He needs a new reason to rebel.

Cassian lingers for a few hours, before picking up his empty martini shaker and pillow and climbing back down. There’s work to be done.

* * *

Hera has had easier days than this one. Today, the universe is conspiring against her.

The counsel meeting isn’t going as planned, for starters. Her credentials lend her little credence against the High Command members, experienced senators and generals all, and they aren’t convinced by her statistics. In fact, she has the distinct suspicion that they’re going to listen to Draven on this one, taking a track that will potentially alienate several systems.

This is not made easier by the fact that she feels vaguely nauseous, her stomach leaping into her throat every time she tries to counter the things he is saying.

And Jacen is crying.

He picks inconvenient times to wail like this, leaving her to make a tough decision every time — try to ignore the screaming and the dirty looks, or step out of whatever briefing or meeting she’s attending to attend to his needs.

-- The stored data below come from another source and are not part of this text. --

Lemma pg_store_adds_only now a db o db' id art :
  pg_store_article now a db = (o, db') -> pg_get_article_by_id id db' = Ok (Some art) ->
  pg_get_article_by_id id db = Ok (Some art) \/ (art = a /\ extract_message_id a = Some id).
Proof.
  intros E Hget. unfold pg_store_article, mbind' at 1, mlift in E.
  destruct (extract_message_id a) as [i|] eqn:Hid; simpl in E; [|injection E as _ <-; by left].
  destruct (headers_json_roundtrip (headers a)) as (hs & Hj & Hback).
  unfold mbind' at 1 in E. rewrite Hj in E. simpl in E.
  unfold pg_execute, mbind' at 1, mbind' at 1, pg_params in E.
  destruct (existsb has_nul _); [injection E as _ <-; by left|]. unfold mreturn, mmodify in E.
  set (db1 := insert_message i _ db) in E.
  assert (Hm : db_messages db' = db_messages db1).
  { eapply (keeps_for (fun d => db_messages d = db_messages db1)) in E; [exact E| |done].
    intros g. apply (pg_store_in_group_on (fun m => m = db_messages db1)). }
  unfold pg_get_article_by_id, pg_fetch in *. destruct (existsb has_nul [id]); [done|]. rewrite Hm in Hget.
  destruct (insert_message_adds i a hs _ db id art Hback Hget) as [?|[-> ->]]; [by left|by right].
Qed.

Lemma pg_rows_listed {B} g (l : list B) : has_nul g = false -> pg_rows [g] (Ok <$> l) = Ok <$> l.
Proof. intros Hg. unfold pg_rows. simpl. by rewrite Hg. Qed.

Lemma pg_rows_clean {B} g (rows : list (result B)) l : pg_rows [g] rows = Ok <$> l -> has_nul g = false.
Proof. unfold pg_rows. simpl. destruct (has_nul g); [|done]. by destruct l. Qed.

Lemma pg_numbers_listed g db l : pg_list_article_numbers g db = Ok <$> l ->
  has_nul g = false /\ ss_list_article_numbers g db = Ok <$> l.
Proof.
  intros Hl. pose proof (pg_rows_clean _ _ _ Hl) as Hg. split; [done|].
  unfold pg_list_article_numbers, pg_rows in Hl. simpl in Hl. by rewrite Hg in Hl.
Qed.

Lemma pg_groups_keep g (f : Db -> Db) params : (forall db, exists h, f db = set_groups h db) ->
  keeps pg_shape (pg_execute (g :: params) f).
Proof.
  intros Hf. apply pg_execute_keeps. intros db (gs & ov & Hwf). destruct (Hf db) as [h ->].
  by exists gs, ov.
Qed.

Lemma pg_remove_group_keeps g : keeps pg_shape (pg_remove_group g).
Proof.
  apply keeps_bind; [apply pg_execute_keeps, pg_shape_delete_rows|intros _].
  apply keeps_bind; [apply pg_groups_keep; eauto|intros _]. apply pg_execute_keeps, pg_shape_orphans.
Qed.

(** No Message-ID in the table has NUL: the server refuses such a parameter. *)
Definition keys_clean db : Prop := forall id, is_Some (db_messages db !! id) -> clean id.
Definition pg_wf db : Prop := pg_shape db /\ keys_clean db.

Lemma keys_clean_fewer db db' : db_messages db' ⊆ db_messages db -> keys_clean db -> keys_clean db'.
Proof. intros Hsub Hc id [row Hrow]. apply Hc. exists row. by eapply lookup_weaken. Qed.

Lemma execute_keys params f : (forall db, db_messages (f db) ⊆ db_messages db) ->
  keeps keys_clean (pg_execute params f).
Proof. intros Hf. apply pg_execute_keeps. intros db. by apply keys_clean_fewer. Qed.

Lemma orphans_fewer db : db_messages (delete_orphans db) ⊆ db_messages db.
Proof. apply map_filter_subseteq. Qed.

Lemma delete_message_fewer id db :
  db_messages (if is_referenced id db then db else set_messages (delete id) db) ⊆ db_messages db.
Proof. destruct (is_referenced id db); [done|]. apply delete_subseteq. Qed.

Lemma store_article_keys now a : keeps keys_clean (pg_store_article now a).
Proof.
  apply keeps_bind; [apply keeps_lift|intros id]. apply keeps_bind; [apply keeps_lift|intros hs].
  apply keeps_bind; [|intros _; apply keeps_for; intros g;
    apply (pg_store_in_group_on (fun m => forall k, is_Some (m !! k) -> clean k))].
  intros db o db' Hc. unfold pg_execute, mbind', pg_params.
  destruct (existsb has_nul _) eqn:En; [intros E; by injection E as _ <-|].
  unfold mreturn, mmodify. intros E k Hk. injection E as _ <-. cbn [existsb] in En.
  apply orb_false_iff in En as [Hid _]. destruct (decide (k = id)) as [->|Hne].
  - by apply clean_has_nul.
  - apply Hc. revert Hk. unfold insert_message. simpl.
    destruct (db_messages db !! id); [done|]. by rewrite lookup_insert_ne.
Qed.

Lemma pg_remove_group_keys g : keeps keys_clean (pg_remove_group g).
Proof.
  apply keeps_bind; [by apply execute_keys|intros _].
  apply keeps_bind; [by apply execute_keys|intros _]. apply execute_keys, orphans_fewer.
Qed.

Lemma pg_wf_empty : pg_wf empty_db.
Proof. split; [apply pg_shape_empty|]. intros id [row Hrow]. simpl in Hrow. by rewrite lookup_empty in Hrow. Qed.

(** What is proved of the server over the contract holds of it on PostgreSQL. *)
Definition postgres_storage_laws : @StorageLaws Db postgres_storage.
Proof.
  refine {| st_wf := pg_wf : Db -> Prop |}; simpl.
  - intros now a. apply keeps_and; [apply pg_store_article_keeps|apply store_article_keys].
  - intros id. apply keeps_and; (apply keeps_bind; [|intros _]).
    + apply pg_execute_keeps, pg_shape_delete_rows.
    + apply pg_execute_keeps, pg_shape_delete_message.
    + by apply execute_keys.
    + apply execute_keys, delete_message_fewer.
  - intros g t. apply keeps_and; [apply pg_execute_keeps, pg_shape_delete_rows|by apply execute_keys].
  - apply keeps_and; [apply pg_execute_keeps, pg_shape_orphans|apply execute_keys, orphans_fewer].
  - intros now g m. apply keeps_and; [apply pg_groups_keep; eauto|by apply execute_keys].
  - intros g m. apply keeps_and; [apply pg_groups_keep; eauto|by apply execute_keys].
  - intros g. apply keeps_and; [apply pg_remove_group_keeps|apply pg_remove_group_keys].
  - intros p. apply keeps_bind; [apply keeps_gets|intros names]. apply keeps_for. intros g.
    apply keeps_and; [apply pg_remove_group_keeps|apply pg_remove_group_keys].
  - intros now g m d. apply keeps_and; [apply pg_groups_keep; eauto|by apply execute_keys].
  - intros g db _. unfold pg_group_exists, pg_fetch. simpl.
    destruct (has_nul g) eqn:Eg; [done|intros _]. eexists. unfold pg_list_article_numbers.
    change ((fun r => Ok (u64_try_from (fst r))) <$> group_rows_by_number g db)
      with (ss_list_article_numbers g db).
    rewrite ss_numbers_listed. by apply pg_rows_listed.
  - intros g n db l [(gs & ov & Hwf) _] Hg%pg_rows_clean. unfold pg_get_article_by_number, pg_fetch. simpl.
    rewrite Hg. exact (ss_get_by_number_total g n _ Hwf).
  - intros now a db db' id _ Hid E Hnone. apply (pg_store_then_get now a db db' id Hid E Hnone).
  - intros now a db db' id o _ E art. unfold pg_get_article_by_id, pg_fetch. simpl.
    destruct (has_nul id); [done|]. destruct (db_messages db !! id) as [row|] eqn:Ed; [|done].
    by rewrite (pg_messages_mono now a id row _ _ _ Ed E).
  - intros now a db db' id o art _. apply pg_store_adds_only.
  - intros g db l [(gs & ov & Hwf) _] Hl. destruct (pg_numbers_listed _ _ _ Hl) as [_ Hl'].
    eapply (ss_numbers_increase g); [|exact Hl']. intros n v Hv. exact (wf_number _ Hwf g n v Hv).
  - intros g n db l [(gs & ov & Hwf) _] Hl. destruct (pg_numbers_listed _ _ _ Hl) as [Hg Hl'].
    unfold pg_get_article_by_number, pg_fetch. simpl. rewrite Hg.
    exact (ss_listed_readable g n _ l Hwf Hl').
  - intros g n db a [_ Hk]. unfold pg_get_article_by_number, pg_fetch. simpl.
    destruct (has_nul g); [done|]. intros (id & t & _ & Ha)%ss_by_number_by_id. exists id.
    unfold pg_get_article_by_id, pg_fetch. simpl. unfold ss_get_article_by_id in Ha.
    destruct (db_messages db !! id) as [row|] eqn:Erow; [|done].
    by rewrite (proj1 (clean_has_nul id) (Hk id (mk_is_Some _ _ Erow))).
  - intros id db a [(gs & ov & Hwf) _]. unfold pg_get_article_by_id, pg_get_message_size, pg_fetch. simpl.
    destruct (has_nul id); [done|]. exact (ss_by_id_named id _ a Hwf).
  - intros db _. exists (fst <$> pg_groups_by_name db). unfold pg_list_groups.
    by rewrite <- list_fmap_compose.
Defined.

Lemma pg_next_number_ok g db : clean g -> (max_number g db + 1 <= i64_max)%Z ->
  pg_next_number g db = (Ret (max_number g db + 1)%Z, db).
Proof.
  intros Hg Hmax. unfold pg_next_number, mbind', pg_params. rewrite clean_params by by repeat constructor.
  unfold mreturn. by destruct (Z.leb_spec (max_number g db + 1) i64_max); [|lia].
Qed.

Lemma pg_insert_ok g n id ts db : clean g -> clean id ->
  db_group_articles db !! (g, n) = None -> is_Some (db_messages db !! id) ->
  pg_insert_group_article g n id ts db = (Ret tt, set_group_articles (<[(g, n) := (id, ts)]>) db).
Proof.
  intros Hg Hid Hn [row Hr]. unfold pg_insert_group_article, mbind', pg_params.
  rewrite clean_params by by repeat constructor. unfold mreturn. by rewrite Hn, Hr.
Qed.

(** The header fields of an overview line. *)
Definition field_nul (a : Message) : bool :=
  existsb (fun name => has_nul (default [] (get_header_value a name)))
    [lit "Subject"; lit "From"; lit "Date"; lit "References"].

Lemma nul_join sep t ts : In t ts -> has_nul t = true -> has_nul (join sep ts) = true.
Proof.
  intros Hin Ht. induction ts as [|u ts IH]; [done|]. destruct Hin as [->|Hin].
  - cbn [join]. destruct ts; [done|]. by rewrite !has_nul_app, Ht.
  - specialize (IH Hin). cbn [join]. destruct ts; [done|]. by rewrite !has_nul_app, IH, !orb_true_r.
Qed.

Lemma nul_overview a f n l : field_nul a = true -> generate_overview_line f n a = Ok l -> has_nul l = true.
Proof.
  unfold field_nul. rewrite existsb_exists. intros (name & Hin & Hn). unfold generate_overview_line.
  destruct (match extract_message_id a with Some id => _ | None => _ end) as [b|e]; [|done].
  assert (Hj : forall ts, In (default [] (get_header_value a name)) ts -> Ok (join [TAB] ts) = Ok l -> has_nul l = true).
  { intros ts Ht E. assert (l = join [TAB] ts) as -> by congruence. by eapply nul_join. }
  apply Hj. simpl in Hin. destruct Hin as [<-|[<-|[<-|[<-|[]]]]]; simpl; tauto.
Qed.

(** A turn of the loop over the newsgroups returns or fails; it fails where a parameter has
    NUL. *)
Lemma pg_store_in_group_nul ts id a g db :
  (exists db', pg_store_in_group ts id a g db = (Ret tt, db') /\ has_nul g = false /\ field_nul a = false)
  \/ exists e db', pg_store_in_group ts id a g db = (Fail e, db').
Proof.
  unfold pg_store_in_group, pg_next_number, mbind', pg_params, mfail, mreturn. cbn [existsb].
  destruct (has_nul g) eqn:Eg; cbn [orb]; [by right; eauto|].
  destruct (_ <=? _)%Z; [|by right; eauto].
  unfold pg_store_numbered, pg_insert_group_article, mbind', pg_params, mfail, mreturn. cbn [existsb].
  rewrite Eg. destruct (has_nul id); cbn [orb]; [by right; eauto|].
  destruct (db_group_articles db !! _), (db_messages db !! id); try by right; eauto.
  unfold mget, mlift. destruct (generate_overview_line _ _ a) as [l|e] eqn:El; cbn [outcome_of]; [|by right; eauto].
  unfold pg_execute, mbind', pg_params, mfail, mreturn, mmodify. cbn [existsb]. rewrite Eg.
  destruct (has_nul l) eqn:Enl; cbn [orb]; [by right; eauto|]. left. eexists. split; [reflexivity|]. split; [done|].
  destruct (field_nul a) eqn:Ef; [|done]. by rewrite (nul_overview _ _ _ _ Ef El) in Enl.
Qed.

Lemma pg_groups_nul ts id a gs db : existsb has_nul gs || (field_nul a && negb (bool_decide (gs = []))) = true ->
  exists e db', mfor gs (pg_store_in_group ts id a) db = (Fail e, db').
Proof.
  revert db. induction gs as [|g gs IH]; intros db; [by rewrite andb_false_r|]. intros Hn. cbn [mfor].
  destruct (pg_store_in_group_nul ts id a g db) as [(db1 & E & Hg & Hf)|(e & db1 & E)].
  - rewrite (mbind_Ret _ _ _ _ _ E). apply IH. cbn [existsb] in Hn. rewrite Hg, Hf in *. by rewrite orb_false_r in *.
  - exists e, db1. by apply mbind_Fail.
Qed.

Today, she hastily apologizes to the others gathered around the table and hurries away, bundling the infant into her arms like the tiny, fragile creature that he is.

He is so very small. Within his sling, he almost vanishes.

“There, there,” she tries, feeling the words foreign on her tongue. They are not the words of her family, not her mother’s words — but she can’t remember her mother’s words. She tries again. “Are you hungry?

Jacen continues wailing. He does not tell Hera what he wants, only that he wants.

The things that Jacen wants are so simple, so vital that he truly can’t live without them. He wants milk from her breast. He wants to sleep, or to not sleep anymore. He wants a fresh diaper. Mostly, though, he wants his mother to hold him in her arms as he receives these things.

She nurses him. She changes his diaper. Then she sits in the Ghost, holding him in her lap and flicking her lekku back and forth over his head, just out of reach, as he tries to grab them.

“If Kanan were here, what would he think?” she muses aloud. No one is here to answer back.

If Kanan were here, he’d be the perfect father, just like he had been to Ezra. To Sabine. She bets he’d prioritize fatherhood over Rebellion, even; he never had been suited for revolution. Not like her.

But Kanan isn’t here. So she is all Jacen has.

How does motherhood suit her? She is afraid to ask. The High Command probably would worry over how it is taking away from her ability to be the ace pilot that had taken back Lothal. Meanwhile, her little gaggle of friends that she’s accumulated would probably tell her she should give herself some grace, give herself the chance to really mother Jacen.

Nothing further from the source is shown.